It seems like a tall order, to write something that will change your life. And it is. But I think it’s still worth striving for.

By changing your life, I don’t necessarily mean that you have to write something that will earn you lots of money so you can buy an island or even enough money that you can quit your day job. Although, if becoming rich (or rich enough) is important to you, then that’s fine too.

And that’s the point, to write something that is important to you, something that comes from your heart, something that means a lot to you. As I said, money might be important to you, but it might be worth digging deeper to ask why money would be important.

If you want to use the money to buy a house for each of your kids, then it’s not the money that’s so important but your family’s long-term security. If it is an island you want, then maybe that’s because of your love for nature, quiet and rest.

It’s not always so easy to know what’s truly important to you, but there are—of course—some useful exercises to help determine your deeply held values.

1. Ambitions

We develop many of our most important values at an early age, and one way to find out what matters to you most is to go back and try to remember what your ambitions were as a child.

Think back to when you were young. What did you imagine your future would be like? Did you want a happy life with a family? Did you have a hero, someone you wanted to be like when you grew up? If so, what qualities did that person have that you admired?

Use these questions to write a few lines about your ambitions as a child. From your answers, you should already get a sense of what is most important to you. It could be that family, career, justice, or friendship is what matters most. Other values could be anything from adventure and assertiveness to sexuality and spirituality.

2. The interview

Even if you only write in those few spare moments you have in the week, it’s still useful to think of your work as an author as a career. What, for example, do you want to achieve with your writing? And what special skills do you have to make that happen?

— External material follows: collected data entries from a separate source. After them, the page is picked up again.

Lemma owner_spec v t : owner d v = Some t -> 0 <= v < 2 ^ 64 -> seg_ok t /\ placed ds t /\ 0 <= v - s_origVmaddr t < s_vmsize t.
Proof using fit Hd.
  intros [Hin Hv]%find_some Hr. apply list_elem_of_In, list_elem_of_lookup in Hin as [k Hk]. destruct (library_seg (Z.of_nat k) t) as [Hs Hp]; [unfold nth_seg; destruct (Z.ltb_spec (Z.of_nat k) 0); [lia|by rewrite Nat2Z.id]|].
  split; [done|]. split; [done|]. apply andb_true_iff in Hv as [V1 V2]. destruct Hs as (_ & Hvm & _ & _ & Ho). unfold wrap in V2. destruct (Z.lt_ge_cases (s_origVmaddr t + s_vmsize t) (2 ^ 64)) as [Hlt|Hge].
  - rewrite Z.mod_small in V2 by lia. lia.
  - replace (s_origVmaddr t + s_vmsize t) with (s_origVmaddr t + s_vmsize t - 2 ^ 64 + 1 * 2 ^ 64) in V2 by lia. rewrite Z.mod_add, Z.mod_small in V2 by lia. lia.
Qed.

Lemma moved_ok v t : owner d v = Some t -> 0 <= v < 2 ^ 64 -> v +64 s_slide t = s_cacheVmaddr t + (v - s_origVmaddr t) /\ SHARED_REGION_BASE <= s_cacheVmaddr t + (v - s_origVmaddr t) < SHARED_REGION_BASE + 2 ^ 40.
Proof using fit Hd.
  intros Ho Hv. destruct (owner_spec v t Ho Hv) as (Hs & (P1 & P2 & _ & P4 & P5) & Hr). pose proof (aligned_size_range t Hs). destruct Hs as (Hreg & _). destruct (region_ends ds fit (s_region t) Hreg) as (_ & _ & E & _).
  assert (Hb : SHARED_REGION_BASE <= region_base (s_region t) <= LINK_REGION_BASE) by (unfold region_base; repeat case_match; split; vm_compute; discriminate).
  assert (capacity (s_region t) <= 0x60000000) by (unfold capacity; case_match; lia). unfold SHARED_REGION_BASE, LINK_REGION_BASE in *. split; [|lia]. rewrite P5, wrap_add_r, wrap_small; lia.
Qed.

Lemma do_rebase_ok x s : in_segment d x -> mem_wf s.1 -> Z.of_nat (length s.2) < MAX_REBASE_LOCS -> let s' := do_rebase L d x.1 x.2 s in
  mem_wf s'.1 /\ mread s'.1 (place d x) 8 = moved d (mread s.1 (place d x) 8) /\ only_in (place d x) 8 s.1 s'.1 /\ s'.2 = s.2 ++ (if is_recorded d s.1 x then [place d x] else []).
Proof using fit Hd.
  intros Hx Hw Hroom. destruct (place_range x Hx) as (si & Hi & _ & E & _ & _ & R1 & R2). unfold do_rebase, is_recorded, moved, record_location, find_seg_by_origidx. rewrite (cache_loc_ok x Hx), Hi. pose proof (mread_range s.1 (place d x) 8 Hw) as Hv. change (256 ^ Z.of_nat 8) with (2 ^ 64) in Hv.
  set (v := mread s.1 (place d x) 8) in *. destruct (Z.eqb_spec v 0) as [E0|E0]; [rewrite andb_false_r, app_nil_r; by split_and!|].
  destruct (owner d v) as [t|] eqn:Et; [|rewrite bool_decide_eq_false_2, andb_false_r, app_nil_r by (intros Hn; by destruct Hn); by split_and!].
  rewrite bool_decide_eq_true_2 by (by eexists). cbn [negb fst snd]. rewrite !andb_true_r. split; [by apply mem_wf_mwrite|]. split; [|split].
  - rewrite mread_mwrite. destruct (moved_ok v t Et Hv) as [-> Hm]. apply Z.mod_small. unfold SHARED_REGION_BASE in Hm. lia.
  - apply (only_in_mwrite s.1 (place d x) 8).
  - destruct (s_region si =? 1); [|by rewrite app_nil_r]. unfold record_rebase. destruct (Z.ltb_spec (Z.of_nat (length s.2)) MAX_REBASE_LOCS); [|lia]. rewrite E in *. by rewrite wrap_small by lia.
Qed.

Lemma is_recorded_same m m' x : mread m' (place d x) 8 = mread m (place d x) 8 -> is_recorded d m' x = is_recorded d m x.
Proof. intros E. unfold is_recorded. by rewrite E. Qed.

Lemma rebase_all_ok l : forall s, Forall (in_segment d) l -> apart (map (place d) l) -> mem_wf s.1 -> Z.of_nat (length s.2 + length l) <= MAX_REBASE_LOCS ->
  let s' := rebase_all L d l s in
  mem_wf s'.1 /\ (forall x, x ∈ l -> mread s'.1 (place d x) 8 = moved d (mread s.1 (place d x) 8)) /\
  (forall a, ~ in_pointers (map (place d) l) a -> mget s'.1 a = mget s.1 a) /\ s'.2 = s.2 ++ map (place d) (filter (fun x => is_recorded d s.1 x = true) l).
Proof using fit Hd.
  induction l as [|x l IH]; intros s Hl Ha Hw Hroom; cbn [rebase_all fold_left map]; [rewrite app_nil_r; split_and!; try done; intros x Hx; by apply elem_of_nil in Hx|].
  apply Forall_cons in Hl as [Hx Hl]. cbn [map length] in *. apply apart_cons in Ha as [Ha Hax]. destruct (do_rebase_ok x s Hx Hw ltac:(lia)) as (D1 & D2 & D3 & D4). set (s1 := do_rebase L d x.1 x.2 s) in *.
  assert (Hlen : Z.of_nat (length s1.2 + length l) <= MAX_REBASE_LOCS) by (rewrite D4, length_app; destruct (is_recorded _ _ _); cbn; lia). destruct (IH s1 Hl Ha D1 Hlen) as (I1 & I2 & I3 & I4). fold (rebase_all L d l s1).
  assert (Hsame : forall y, y ∈ l -> mread s1.1 (place d y) 8 = mread s.1 (place d y) 8).
  { intros y Hy. apply (mread_only_in _ _ _ _ _ _ D3). specialize (Hax (place d y) ltac:(by apply list_elem_of_fmap_2)). lia. }
  split; [done|]. split; [|split].
  - intros y [->|Hy]%elem_of_cons; [|by rewrite I2, Hsame]. rewrite <- D2. apply mread_ext. intros a Hr. apply I3. intros (z & Hz & Hza). specialize (Hax z Hz). lia.
  - intros a Hn. rewrite I3 by (intros (z & Hz & Hza); apply Hn; exists z; split; [by right|done]). apply D3. assert (~ place d x <= a < place d x + 8) by (intros Hr; apply Hn; exists (place d x); split; [by left|done]). lia.
  - rewrite I4, D4, <- app_assoc. f_equal. rewrite filter_cons. assert (Ef : filter (fun y => is_recorded d s1.1 y = true) l = filter (fun y => is_recorded d s.1 y = true) l).
    { clear -Hsame. induction l as [|y l IH]; [done|]. rewrite !filter_cons, (is_recorded_same s.1 s1.1 y) by (apply Hsame; by left). rewrite IH by (intros; apply Hsame; by right). done. }
    rewrite Ef. destruct (is_recorded d s.1 x); by case_decide.
Qed.
End Effect.

(** The library's file has one dyld info command, [cmd]. *)
Definition one_info (m : mem) (cmd : Z) : Prop := exists before after, commands m 0 = before ++ cmd :: after /\
  (lc_cmd m cmd = LC_DYLD_INFO \/ lc_cmd m cmd = LC_DYLD_INFO_ONLY) /\ Forall (fun c => lc_cmd m c <> LC_DYLD_INFO /\ lc_cmd m c <> LC_DYLD_INFO_ONLY) (before ++ after).

Lemma skip_rebase_info L d l s : Forall (fun c => lc_cmd (fmem (d_mapped d)) c <> LC_DYLD_INFO /\ lc_cmd (fmem (d_mapped d)) c <> LC_DYLD_INFO_ONLY) l ->
  forall rest, fold_until (rebase_info L d) Some (l ++ rest) s = fold_until (rebase_info L d) Some rest s.
Proof.
  induction l as [|c l IH]; intros Hl rest; [done|]. apply Forall_cons in Hl as [[H1 H2] Hl]. cbn [app fold_until]. unfold rebase_info at 1.
  destruct (Z.eqb_spec (lc_cmd (fmem (d_mapped d)) c) LC_DYLD_INFO); [done|]. destruct (Z.eqb_spec (lc_cmd (fmem (d_mapped d)) c) LC_DYLD_INFO_ONLY); [done|]. by apply IH.
Qed.

Lemma apply_rebases_ok L d cmd ops s : let m := fmem (d_mapped d) in one_info m cmd -> di_rebase_size m cmd <> 0 -> rebase_at m (di_rebase_off m cmd) (di_rebase_off m cmd + di_rebase_size m cmd) ops ->
  apply_rebases L d s = Some (rebase_all L d (rebase_pointers ops 0 0) s).
Proof.
  intros m (before & after & Ec & Hinfo & Hother) Hsz Hat. apply Forall_app in Hother as [Hb Ha]. unfold apply_rebases. change (commands (fmem (d_mapped d)) 0) with (commands m 0). rewrite Ec, skip_rebase_info by done. cbn [fold_until]. unfold rebase_info at 1. fold m.
  replace ((lc_cmd m cmd =? LC_DYLD_INFO) || (lc_cmd m cmd =? LC_DYLD_INFO_ONLY)) with true by lia. destruct (Z.eqb_spec (di_rebase_size m cmd) 0); [done|].
  pose proof (mread_range m (cmd + 12) 4 (fmem_wf _)) as Hr. change (mread m (cmd + 12) 4) with (di_rebase_size m cmd) in Hr. change (256 ^ Z.of_nat 4) with (2 ^ 32) in Hr.
  rewrite (while_runs _ _ _ (rebase_rounds ops) _ (Some (rebase_all L d (rebase_pointers ops 0 0) s))).
  - rewrite <- (app_nil_r after). by rewrite skip_rebase_info.
  - apply rebase_steps; [exact Hat|lia].
  - pose proof (rebase_rounds_le m (di_rebase_off m cmd + di_rebase_size m cmd) ops (di_rebase_off m cmd) ltac:(lia) Hat). unfold rounds64. lia.
Qed.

Imagine you’re preparing for a job interview to be an author, your kind of author. Think about some of the following questions and even make short notes if you want.

  • What are your most important personal qualities for this job? As with a real interview, find specific examples of when you displayed these qualities in the past.
  • Why is writing important to you?
  • What would you like your readers to say about you?
  • What would you like other writers to say about you?
  • If you had to have a personal motto, what would it be?

3. The speech

It’s your 90th birthday, and you’re a successful author. The people close to you have organized a party. Imagine then that one of them, the person most important to you—either in your personal life or your writing career—gives a speech. What would they say about your life? What did you stand for? How did you make a difference?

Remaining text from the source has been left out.